• [Recorded data]
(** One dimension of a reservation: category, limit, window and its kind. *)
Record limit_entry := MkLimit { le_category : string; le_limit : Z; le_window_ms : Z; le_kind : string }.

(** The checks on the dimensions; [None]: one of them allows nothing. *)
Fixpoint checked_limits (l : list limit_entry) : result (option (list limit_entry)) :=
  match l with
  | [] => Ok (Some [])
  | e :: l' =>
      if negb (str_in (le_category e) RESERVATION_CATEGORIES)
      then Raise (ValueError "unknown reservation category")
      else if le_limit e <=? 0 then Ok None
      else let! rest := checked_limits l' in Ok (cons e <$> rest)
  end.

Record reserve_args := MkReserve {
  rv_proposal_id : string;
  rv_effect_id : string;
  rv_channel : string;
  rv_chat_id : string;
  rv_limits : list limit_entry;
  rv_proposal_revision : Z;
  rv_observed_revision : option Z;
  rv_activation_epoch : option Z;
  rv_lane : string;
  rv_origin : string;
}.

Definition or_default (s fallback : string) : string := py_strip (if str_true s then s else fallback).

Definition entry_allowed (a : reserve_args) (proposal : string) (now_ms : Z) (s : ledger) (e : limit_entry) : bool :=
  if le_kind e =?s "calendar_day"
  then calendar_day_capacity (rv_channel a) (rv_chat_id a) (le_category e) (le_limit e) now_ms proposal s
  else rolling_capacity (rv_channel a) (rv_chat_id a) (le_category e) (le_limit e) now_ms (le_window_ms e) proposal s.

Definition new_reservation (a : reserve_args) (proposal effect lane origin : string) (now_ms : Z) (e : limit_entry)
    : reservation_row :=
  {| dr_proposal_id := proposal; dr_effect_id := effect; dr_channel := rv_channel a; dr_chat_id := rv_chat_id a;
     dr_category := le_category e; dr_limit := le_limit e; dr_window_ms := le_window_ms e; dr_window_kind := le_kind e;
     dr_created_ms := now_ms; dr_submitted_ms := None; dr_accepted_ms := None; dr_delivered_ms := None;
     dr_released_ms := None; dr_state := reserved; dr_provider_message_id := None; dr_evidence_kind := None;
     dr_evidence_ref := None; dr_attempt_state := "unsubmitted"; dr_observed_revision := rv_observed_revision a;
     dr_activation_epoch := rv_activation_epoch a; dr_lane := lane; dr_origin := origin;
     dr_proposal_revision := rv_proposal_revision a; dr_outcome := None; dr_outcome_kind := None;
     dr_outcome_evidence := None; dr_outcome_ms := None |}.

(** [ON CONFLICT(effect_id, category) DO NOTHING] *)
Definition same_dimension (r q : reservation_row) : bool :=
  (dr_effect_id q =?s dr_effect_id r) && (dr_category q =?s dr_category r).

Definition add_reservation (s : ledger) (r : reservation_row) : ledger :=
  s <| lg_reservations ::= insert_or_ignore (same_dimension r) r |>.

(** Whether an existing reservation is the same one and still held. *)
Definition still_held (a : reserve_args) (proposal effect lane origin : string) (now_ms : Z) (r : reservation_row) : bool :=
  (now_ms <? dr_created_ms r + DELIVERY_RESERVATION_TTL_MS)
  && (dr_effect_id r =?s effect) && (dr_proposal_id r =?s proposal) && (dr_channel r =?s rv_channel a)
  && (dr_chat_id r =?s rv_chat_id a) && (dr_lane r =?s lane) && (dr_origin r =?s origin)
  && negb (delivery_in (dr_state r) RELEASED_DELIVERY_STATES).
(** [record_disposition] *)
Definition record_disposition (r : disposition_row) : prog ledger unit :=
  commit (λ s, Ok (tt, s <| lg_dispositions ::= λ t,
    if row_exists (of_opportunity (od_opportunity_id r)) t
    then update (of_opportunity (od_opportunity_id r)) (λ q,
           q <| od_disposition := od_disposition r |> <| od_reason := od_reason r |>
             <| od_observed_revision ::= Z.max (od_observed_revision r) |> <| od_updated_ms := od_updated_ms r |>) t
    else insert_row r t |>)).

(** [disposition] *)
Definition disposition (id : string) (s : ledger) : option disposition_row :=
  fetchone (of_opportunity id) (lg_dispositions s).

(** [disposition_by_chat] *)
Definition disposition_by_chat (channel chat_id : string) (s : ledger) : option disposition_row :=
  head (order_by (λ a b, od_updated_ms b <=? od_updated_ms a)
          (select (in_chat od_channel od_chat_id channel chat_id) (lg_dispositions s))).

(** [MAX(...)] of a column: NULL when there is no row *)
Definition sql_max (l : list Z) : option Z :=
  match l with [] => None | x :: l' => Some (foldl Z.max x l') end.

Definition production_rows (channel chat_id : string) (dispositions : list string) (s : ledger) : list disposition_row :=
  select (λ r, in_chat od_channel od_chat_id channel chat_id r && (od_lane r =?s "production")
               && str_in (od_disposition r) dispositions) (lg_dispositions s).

* * *

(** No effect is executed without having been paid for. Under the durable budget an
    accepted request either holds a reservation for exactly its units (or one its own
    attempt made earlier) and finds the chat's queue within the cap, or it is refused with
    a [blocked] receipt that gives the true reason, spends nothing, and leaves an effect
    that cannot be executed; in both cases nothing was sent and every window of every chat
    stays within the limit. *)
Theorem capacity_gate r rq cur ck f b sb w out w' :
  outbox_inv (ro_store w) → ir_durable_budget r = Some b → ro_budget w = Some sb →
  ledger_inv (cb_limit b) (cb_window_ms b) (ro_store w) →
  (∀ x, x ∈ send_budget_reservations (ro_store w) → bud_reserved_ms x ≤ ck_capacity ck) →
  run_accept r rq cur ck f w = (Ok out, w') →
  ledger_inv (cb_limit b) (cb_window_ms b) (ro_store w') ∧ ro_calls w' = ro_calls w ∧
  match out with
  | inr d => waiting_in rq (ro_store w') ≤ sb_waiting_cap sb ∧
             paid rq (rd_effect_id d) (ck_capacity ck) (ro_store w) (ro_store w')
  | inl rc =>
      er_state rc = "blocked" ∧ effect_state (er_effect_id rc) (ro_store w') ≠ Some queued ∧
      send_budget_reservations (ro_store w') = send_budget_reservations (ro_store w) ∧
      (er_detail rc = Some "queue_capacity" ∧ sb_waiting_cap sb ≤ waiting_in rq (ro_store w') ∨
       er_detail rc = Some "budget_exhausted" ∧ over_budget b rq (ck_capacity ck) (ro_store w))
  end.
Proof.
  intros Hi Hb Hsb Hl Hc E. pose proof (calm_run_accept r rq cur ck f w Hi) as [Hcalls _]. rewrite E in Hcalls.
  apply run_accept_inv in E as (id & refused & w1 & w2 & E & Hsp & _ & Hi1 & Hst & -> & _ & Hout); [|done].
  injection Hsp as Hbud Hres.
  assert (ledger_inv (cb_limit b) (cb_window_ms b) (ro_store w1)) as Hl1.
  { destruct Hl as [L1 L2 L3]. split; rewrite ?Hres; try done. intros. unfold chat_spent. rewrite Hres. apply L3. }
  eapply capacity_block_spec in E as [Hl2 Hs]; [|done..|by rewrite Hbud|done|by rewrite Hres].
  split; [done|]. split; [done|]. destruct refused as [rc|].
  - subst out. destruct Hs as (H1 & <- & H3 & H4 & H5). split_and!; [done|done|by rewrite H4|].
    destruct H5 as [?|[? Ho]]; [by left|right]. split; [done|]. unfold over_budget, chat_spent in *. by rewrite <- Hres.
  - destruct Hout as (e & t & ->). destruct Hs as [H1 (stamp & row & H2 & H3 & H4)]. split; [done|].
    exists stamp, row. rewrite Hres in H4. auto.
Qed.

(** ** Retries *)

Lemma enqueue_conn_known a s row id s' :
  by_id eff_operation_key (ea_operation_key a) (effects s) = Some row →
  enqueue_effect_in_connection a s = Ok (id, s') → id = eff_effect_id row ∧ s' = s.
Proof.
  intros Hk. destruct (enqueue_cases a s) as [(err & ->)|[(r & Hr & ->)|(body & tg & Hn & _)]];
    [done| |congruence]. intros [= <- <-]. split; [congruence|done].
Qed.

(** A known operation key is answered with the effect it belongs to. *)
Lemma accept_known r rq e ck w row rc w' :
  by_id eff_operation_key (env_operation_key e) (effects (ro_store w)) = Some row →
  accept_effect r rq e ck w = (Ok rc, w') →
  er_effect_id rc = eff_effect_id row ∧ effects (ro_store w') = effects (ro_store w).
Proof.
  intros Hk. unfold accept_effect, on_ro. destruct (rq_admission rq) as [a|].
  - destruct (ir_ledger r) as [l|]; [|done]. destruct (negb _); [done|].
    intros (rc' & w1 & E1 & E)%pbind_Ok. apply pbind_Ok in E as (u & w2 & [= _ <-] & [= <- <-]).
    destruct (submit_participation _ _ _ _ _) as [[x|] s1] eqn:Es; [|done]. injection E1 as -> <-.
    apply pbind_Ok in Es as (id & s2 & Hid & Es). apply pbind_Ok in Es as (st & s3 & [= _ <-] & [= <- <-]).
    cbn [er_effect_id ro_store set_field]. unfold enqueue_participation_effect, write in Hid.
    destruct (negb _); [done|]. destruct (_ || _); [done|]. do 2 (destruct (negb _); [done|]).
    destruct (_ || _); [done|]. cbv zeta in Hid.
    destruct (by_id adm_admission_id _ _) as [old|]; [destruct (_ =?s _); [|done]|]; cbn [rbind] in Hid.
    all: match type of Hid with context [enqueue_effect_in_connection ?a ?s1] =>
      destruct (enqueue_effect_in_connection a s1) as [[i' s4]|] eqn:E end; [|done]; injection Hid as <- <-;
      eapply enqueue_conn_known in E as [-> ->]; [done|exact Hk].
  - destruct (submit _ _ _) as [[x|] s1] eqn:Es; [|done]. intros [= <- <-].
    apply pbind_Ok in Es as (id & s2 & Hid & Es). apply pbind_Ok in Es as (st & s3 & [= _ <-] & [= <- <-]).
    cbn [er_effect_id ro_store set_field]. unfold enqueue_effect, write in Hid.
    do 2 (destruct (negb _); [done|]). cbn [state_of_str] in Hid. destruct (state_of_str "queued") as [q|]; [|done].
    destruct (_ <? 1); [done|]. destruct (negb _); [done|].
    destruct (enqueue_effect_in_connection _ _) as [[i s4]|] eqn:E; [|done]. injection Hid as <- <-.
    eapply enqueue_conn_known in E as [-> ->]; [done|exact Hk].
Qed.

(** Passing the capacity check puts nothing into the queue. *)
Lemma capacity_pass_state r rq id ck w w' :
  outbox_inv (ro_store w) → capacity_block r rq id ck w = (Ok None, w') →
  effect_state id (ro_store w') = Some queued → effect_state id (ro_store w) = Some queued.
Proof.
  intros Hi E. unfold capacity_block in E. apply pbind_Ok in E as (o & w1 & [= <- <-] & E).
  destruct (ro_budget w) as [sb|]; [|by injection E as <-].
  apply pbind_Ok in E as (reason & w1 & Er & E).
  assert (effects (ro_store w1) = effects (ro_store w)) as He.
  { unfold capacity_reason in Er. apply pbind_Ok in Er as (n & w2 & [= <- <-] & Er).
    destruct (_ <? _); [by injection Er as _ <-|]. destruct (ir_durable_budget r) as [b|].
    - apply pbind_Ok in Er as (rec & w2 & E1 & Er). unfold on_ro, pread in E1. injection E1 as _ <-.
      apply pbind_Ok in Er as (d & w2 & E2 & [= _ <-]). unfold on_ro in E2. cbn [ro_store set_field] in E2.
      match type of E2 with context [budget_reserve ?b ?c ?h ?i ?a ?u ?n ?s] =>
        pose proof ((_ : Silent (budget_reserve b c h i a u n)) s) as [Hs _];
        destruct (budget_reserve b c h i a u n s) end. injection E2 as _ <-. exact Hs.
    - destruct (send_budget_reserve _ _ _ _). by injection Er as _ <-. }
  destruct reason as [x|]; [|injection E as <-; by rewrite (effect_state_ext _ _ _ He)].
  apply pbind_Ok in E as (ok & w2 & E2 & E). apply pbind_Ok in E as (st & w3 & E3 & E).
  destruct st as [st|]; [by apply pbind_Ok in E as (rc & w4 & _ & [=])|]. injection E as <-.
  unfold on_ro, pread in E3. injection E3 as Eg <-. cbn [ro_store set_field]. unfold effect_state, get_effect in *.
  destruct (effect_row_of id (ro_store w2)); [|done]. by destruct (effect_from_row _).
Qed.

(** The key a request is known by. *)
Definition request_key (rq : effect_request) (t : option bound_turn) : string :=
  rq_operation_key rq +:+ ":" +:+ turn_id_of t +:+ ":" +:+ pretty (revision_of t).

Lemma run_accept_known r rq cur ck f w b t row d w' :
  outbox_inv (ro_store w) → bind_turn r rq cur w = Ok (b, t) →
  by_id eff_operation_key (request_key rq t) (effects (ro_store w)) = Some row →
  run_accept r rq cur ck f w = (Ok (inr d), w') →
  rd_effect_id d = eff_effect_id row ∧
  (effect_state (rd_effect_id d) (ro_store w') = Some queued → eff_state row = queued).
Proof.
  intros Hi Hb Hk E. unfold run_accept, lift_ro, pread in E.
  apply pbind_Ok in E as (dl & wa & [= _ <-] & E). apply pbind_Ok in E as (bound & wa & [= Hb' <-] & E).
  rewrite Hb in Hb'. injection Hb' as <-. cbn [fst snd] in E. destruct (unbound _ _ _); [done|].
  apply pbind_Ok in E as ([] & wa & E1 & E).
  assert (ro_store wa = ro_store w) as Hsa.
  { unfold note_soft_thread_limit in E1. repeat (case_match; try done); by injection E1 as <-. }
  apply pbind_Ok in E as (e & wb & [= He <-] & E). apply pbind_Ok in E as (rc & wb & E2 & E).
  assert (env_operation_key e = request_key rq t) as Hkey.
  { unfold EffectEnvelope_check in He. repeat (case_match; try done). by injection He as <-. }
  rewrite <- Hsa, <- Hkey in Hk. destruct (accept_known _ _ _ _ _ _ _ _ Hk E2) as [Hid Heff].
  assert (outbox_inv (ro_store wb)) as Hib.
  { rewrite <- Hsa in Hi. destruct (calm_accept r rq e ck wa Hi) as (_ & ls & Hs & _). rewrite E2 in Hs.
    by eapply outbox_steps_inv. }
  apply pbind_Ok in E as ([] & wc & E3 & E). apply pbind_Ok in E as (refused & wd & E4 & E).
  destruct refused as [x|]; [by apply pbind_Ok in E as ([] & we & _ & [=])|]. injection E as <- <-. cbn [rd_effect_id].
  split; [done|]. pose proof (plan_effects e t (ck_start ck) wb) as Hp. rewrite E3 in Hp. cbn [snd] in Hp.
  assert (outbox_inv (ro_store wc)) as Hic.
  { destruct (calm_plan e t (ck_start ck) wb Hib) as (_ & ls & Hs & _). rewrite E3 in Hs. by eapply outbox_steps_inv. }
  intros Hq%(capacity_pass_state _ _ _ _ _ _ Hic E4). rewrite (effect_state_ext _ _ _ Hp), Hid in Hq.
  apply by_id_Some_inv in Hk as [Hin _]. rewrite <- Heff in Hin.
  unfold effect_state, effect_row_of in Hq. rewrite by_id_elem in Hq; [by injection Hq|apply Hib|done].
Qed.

--

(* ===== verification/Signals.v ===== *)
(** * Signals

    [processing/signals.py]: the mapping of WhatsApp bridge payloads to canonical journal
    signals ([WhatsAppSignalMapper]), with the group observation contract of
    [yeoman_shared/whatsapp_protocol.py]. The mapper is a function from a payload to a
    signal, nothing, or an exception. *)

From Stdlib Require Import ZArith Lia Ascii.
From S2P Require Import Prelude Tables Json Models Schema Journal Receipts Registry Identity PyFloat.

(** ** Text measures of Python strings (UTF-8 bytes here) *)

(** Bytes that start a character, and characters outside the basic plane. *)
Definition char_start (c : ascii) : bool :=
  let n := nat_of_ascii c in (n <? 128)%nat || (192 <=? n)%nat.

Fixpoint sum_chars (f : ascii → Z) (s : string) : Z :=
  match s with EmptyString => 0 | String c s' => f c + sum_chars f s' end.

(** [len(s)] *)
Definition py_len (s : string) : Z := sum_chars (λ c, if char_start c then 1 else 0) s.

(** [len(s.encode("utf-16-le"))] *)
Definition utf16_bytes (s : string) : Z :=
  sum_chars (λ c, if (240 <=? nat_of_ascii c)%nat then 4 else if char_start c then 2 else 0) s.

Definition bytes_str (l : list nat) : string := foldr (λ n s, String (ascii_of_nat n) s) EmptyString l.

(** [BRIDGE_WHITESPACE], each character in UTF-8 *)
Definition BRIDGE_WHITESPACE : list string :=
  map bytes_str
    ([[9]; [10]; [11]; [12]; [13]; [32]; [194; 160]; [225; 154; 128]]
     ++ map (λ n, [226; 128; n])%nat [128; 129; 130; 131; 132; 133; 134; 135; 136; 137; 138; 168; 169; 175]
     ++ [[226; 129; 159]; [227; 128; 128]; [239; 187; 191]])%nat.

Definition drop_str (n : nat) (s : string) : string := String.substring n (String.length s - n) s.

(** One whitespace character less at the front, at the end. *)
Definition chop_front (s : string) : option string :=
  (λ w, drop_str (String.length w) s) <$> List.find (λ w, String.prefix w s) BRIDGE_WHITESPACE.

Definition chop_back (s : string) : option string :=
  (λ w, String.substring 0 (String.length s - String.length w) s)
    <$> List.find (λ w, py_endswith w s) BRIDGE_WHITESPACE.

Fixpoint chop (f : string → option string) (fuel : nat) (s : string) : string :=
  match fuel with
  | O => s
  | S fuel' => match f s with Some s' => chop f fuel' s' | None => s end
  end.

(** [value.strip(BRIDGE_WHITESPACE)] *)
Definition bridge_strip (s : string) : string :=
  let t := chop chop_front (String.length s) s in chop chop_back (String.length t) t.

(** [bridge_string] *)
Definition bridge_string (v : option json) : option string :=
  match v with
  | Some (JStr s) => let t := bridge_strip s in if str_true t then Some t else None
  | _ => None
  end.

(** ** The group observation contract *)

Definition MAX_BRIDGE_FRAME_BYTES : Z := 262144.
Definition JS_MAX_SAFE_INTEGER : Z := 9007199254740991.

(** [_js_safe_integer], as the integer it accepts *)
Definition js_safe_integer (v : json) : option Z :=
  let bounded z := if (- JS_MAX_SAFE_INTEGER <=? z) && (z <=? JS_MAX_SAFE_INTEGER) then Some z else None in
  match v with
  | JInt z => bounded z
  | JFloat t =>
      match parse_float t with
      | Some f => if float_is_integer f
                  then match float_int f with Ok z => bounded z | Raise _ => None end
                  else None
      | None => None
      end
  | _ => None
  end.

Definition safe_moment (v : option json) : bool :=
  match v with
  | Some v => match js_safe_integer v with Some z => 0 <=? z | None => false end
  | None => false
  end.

• [Work to complete]
Only one stretch of the data above is needed. Restate it word for word, from the line containing "dr_proposal_revision := rv_proposal_revision" through the line containing "(now_ms <? dr_created_ms", both ends included.

• [Output of the exercise]
     dr_proposal_revision := rv_proposal_revision a; dr_outcome := None; dr_outcome_kind := None;
     dr_outcome_evidence := None; dr_outcome_ms := None |}.

(** [ON CONFLICT(effect_id, category) DO NOTHING] *)
Definition same_dimension (r q : reservation_row) : bool :=
  (dr_effect_id q =?s dr_effect_id r) && (dr_category q =?s dr_category r).

Definition add_reservation (s : ledger) (r : reservation_row) : ledger :=
  s <| lg_reservations ::= insert_or_ignore (same_dimension r) r |>.

(** Whether an existing reservation is the same one and still held. *)
Definition still_held (a : reserve_args) (proposal effect lane origin : string) (now_ms : Z) (r : reservation_row) : bool :=
  (now_ms <? dr_created_ms r + DELIVERY_RESERVATION_TTL_MS)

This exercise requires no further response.